● GOAL OF THE EXERCISE: Copy every line of the records below where the word "apply" occurs.

(Saved entries)
________

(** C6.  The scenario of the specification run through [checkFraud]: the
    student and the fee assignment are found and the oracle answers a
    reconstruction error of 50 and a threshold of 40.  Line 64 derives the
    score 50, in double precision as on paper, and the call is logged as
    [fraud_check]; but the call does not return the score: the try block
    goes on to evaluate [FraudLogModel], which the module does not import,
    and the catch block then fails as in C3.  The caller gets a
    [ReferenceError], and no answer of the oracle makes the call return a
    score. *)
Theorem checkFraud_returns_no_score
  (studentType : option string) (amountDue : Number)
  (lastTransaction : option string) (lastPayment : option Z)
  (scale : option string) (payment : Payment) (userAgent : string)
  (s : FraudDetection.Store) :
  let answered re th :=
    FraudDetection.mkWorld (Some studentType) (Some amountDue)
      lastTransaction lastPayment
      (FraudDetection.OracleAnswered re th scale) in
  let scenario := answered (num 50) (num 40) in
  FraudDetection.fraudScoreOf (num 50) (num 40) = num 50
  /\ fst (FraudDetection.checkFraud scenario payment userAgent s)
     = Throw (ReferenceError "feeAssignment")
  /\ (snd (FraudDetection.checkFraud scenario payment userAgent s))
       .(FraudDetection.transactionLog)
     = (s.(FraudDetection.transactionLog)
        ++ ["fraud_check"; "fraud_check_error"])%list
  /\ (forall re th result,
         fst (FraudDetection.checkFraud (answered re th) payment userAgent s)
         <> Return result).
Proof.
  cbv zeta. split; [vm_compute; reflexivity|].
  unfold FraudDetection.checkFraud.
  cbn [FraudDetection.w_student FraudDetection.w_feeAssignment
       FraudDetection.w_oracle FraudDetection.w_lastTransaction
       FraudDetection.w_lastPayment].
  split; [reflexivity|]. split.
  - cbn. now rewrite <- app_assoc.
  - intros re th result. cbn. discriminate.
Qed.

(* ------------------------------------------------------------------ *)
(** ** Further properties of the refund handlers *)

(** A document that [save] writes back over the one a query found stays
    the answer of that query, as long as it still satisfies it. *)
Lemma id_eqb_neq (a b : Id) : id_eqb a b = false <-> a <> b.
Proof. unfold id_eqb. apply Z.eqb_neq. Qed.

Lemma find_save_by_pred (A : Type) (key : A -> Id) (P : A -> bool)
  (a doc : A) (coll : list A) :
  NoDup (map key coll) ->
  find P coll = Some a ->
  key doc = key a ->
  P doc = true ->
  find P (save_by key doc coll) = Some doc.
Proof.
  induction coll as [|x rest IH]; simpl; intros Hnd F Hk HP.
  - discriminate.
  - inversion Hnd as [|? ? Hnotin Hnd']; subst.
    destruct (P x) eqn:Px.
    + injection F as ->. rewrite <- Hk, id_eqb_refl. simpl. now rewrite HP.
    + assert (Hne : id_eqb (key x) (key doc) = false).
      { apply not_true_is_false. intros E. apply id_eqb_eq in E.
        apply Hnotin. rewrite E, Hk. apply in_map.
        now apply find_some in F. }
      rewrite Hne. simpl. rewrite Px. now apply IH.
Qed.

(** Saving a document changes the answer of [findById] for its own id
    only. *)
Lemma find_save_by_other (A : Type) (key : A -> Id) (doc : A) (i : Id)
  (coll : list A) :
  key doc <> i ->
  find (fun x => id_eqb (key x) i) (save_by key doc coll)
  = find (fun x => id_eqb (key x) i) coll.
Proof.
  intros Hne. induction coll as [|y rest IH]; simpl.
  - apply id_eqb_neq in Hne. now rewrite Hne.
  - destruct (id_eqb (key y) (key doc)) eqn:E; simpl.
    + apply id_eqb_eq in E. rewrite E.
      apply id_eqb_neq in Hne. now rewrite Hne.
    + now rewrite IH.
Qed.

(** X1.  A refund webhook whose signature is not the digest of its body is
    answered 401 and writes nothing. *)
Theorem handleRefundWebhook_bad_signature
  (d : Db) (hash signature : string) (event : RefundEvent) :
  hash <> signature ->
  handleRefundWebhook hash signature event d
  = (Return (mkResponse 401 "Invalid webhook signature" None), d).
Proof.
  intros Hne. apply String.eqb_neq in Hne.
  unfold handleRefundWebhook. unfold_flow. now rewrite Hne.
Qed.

________

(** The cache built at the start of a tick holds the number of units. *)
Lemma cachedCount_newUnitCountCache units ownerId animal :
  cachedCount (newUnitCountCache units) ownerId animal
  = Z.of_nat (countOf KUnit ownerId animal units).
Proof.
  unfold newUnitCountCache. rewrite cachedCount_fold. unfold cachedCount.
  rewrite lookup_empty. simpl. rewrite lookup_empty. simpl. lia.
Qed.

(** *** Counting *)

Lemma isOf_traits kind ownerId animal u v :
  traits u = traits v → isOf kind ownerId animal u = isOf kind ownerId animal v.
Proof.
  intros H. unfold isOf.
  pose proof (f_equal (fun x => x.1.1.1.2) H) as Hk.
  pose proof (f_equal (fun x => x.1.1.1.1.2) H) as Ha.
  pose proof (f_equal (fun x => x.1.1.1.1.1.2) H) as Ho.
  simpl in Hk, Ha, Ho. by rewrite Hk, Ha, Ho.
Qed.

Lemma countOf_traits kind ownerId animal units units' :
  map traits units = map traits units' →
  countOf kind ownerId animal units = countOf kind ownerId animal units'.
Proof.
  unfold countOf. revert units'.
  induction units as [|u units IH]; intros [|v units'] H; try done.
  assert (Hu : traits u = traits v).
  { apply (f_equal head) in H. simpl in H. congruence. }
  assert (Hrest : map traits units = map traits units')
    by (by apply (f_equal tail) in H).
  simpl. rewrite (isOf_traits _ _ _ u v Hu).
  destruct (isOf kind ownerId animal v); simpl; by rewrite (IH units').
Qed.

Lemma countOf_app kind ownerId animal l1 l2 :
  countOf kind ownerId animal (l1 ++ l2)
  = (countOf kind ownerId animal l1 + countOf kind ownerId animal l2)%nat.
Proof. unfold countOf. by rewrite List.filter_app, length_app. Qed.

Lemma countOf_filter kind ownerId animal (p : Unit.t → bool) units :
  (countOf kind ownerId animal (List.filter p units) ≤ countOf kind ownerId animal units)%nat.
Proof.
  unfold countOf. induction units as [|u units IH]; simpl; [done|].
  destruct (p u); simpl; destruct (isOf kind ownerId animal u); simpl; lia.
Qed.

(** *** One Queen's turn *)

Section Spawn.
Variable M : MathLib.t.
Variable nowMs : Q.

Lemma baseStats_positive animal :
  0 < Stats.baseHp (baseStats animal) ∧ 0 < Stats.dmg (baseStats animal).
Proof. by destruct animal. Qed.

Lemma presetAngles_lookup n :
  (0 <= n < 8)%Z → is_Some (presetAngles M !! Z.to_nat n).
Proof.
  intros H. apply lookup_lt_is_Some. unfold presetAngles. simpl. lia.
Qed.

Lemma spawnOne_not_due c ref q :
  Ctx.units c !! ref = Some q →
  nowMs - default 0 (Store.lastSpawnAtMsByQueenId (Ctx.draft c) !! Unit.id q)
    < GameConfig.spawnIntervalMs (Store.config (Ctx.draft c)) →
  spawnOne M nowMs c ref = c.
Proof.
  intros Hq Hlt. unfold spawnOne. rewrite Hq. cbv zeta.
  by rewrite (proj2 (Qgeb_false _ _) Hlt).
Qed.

________

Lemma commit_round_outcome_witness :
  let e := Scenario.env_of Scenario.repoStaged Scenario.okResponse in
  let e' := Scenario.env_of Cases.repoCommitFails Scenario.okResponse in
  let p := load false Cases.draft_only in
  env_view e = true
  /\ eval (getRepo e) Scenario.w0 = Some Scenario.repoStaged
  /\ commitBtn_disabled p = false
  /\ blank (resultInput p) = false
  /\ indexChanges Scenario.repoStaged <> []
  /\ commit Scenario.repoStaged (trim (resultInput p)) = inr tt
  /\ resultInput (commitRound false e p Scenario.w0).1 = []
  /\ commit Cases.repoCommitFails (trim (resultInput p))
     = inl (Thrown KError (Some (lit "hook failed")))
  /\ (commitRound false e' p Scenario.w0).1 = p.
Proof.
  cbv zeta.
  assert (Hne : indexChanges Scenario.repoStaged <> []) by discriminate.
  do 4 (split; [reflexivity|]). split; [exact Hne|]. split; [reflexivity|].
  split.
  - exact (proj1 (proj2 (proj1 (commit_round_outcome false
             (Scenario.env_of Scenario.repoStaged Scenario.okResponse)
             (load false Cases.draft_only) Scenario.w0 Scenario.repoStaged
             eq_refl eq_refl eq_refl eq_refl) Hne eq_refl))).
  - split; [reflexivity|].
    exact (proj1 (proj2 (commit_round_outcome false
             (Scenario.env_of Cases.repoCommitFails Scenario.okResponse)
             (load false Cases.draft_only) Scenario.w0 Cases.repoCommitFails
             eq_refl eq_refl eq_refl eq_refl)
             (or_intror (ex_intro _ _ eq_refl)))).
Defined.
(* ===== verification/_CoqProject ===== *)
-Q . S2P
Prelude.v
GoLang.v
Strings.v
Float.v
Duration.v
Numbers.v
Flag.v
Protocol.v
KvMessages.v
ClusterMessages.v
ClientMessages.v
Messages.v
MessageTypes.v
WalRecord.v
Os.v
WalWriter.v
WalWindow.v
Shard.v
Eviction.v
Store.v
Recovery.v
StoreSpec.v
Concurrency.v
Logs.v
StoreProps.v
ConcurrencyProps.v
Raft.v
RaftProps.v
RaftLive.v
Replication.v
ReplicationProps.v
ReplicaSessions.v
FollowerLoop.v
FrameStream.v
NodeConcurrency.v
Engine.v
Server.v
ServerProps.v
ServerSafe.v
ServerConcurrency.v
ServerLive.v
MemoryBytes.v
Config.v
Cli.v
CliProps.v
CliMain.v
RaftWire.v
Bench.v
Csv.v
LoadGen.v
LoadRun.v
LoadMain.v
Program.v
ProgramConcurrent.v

________

● RESULT OF THE EXERCISE:
Proof. unfold id_eqb. apply Z.eqb_neq. Qed.
      { apply not_true_is_false. intros E. apply id_eqb_eq in E.
        apply Hnotin. rewrite E, Hk. apply in_map.
        now apply find_some in F. }
      rewrite Hne. simpl. rewrite Px. now apply IH.
  - apply id_eqb_neq in Hne. now rewrite Hne.
    + apply id_eqb_eq in E. rewrite E.
      apply id_eqb_neq in Hne. now rewrite Hne.
  intros Hne. apply String.eqb_neq in Hne.
  { apply (f_equal head) in H. simpl in H. congruence. }
    by (by apply (f_equal tail) in H).
  intros H. apply lookup_lt_is_Some. unfold presetAngles. simpl. lia.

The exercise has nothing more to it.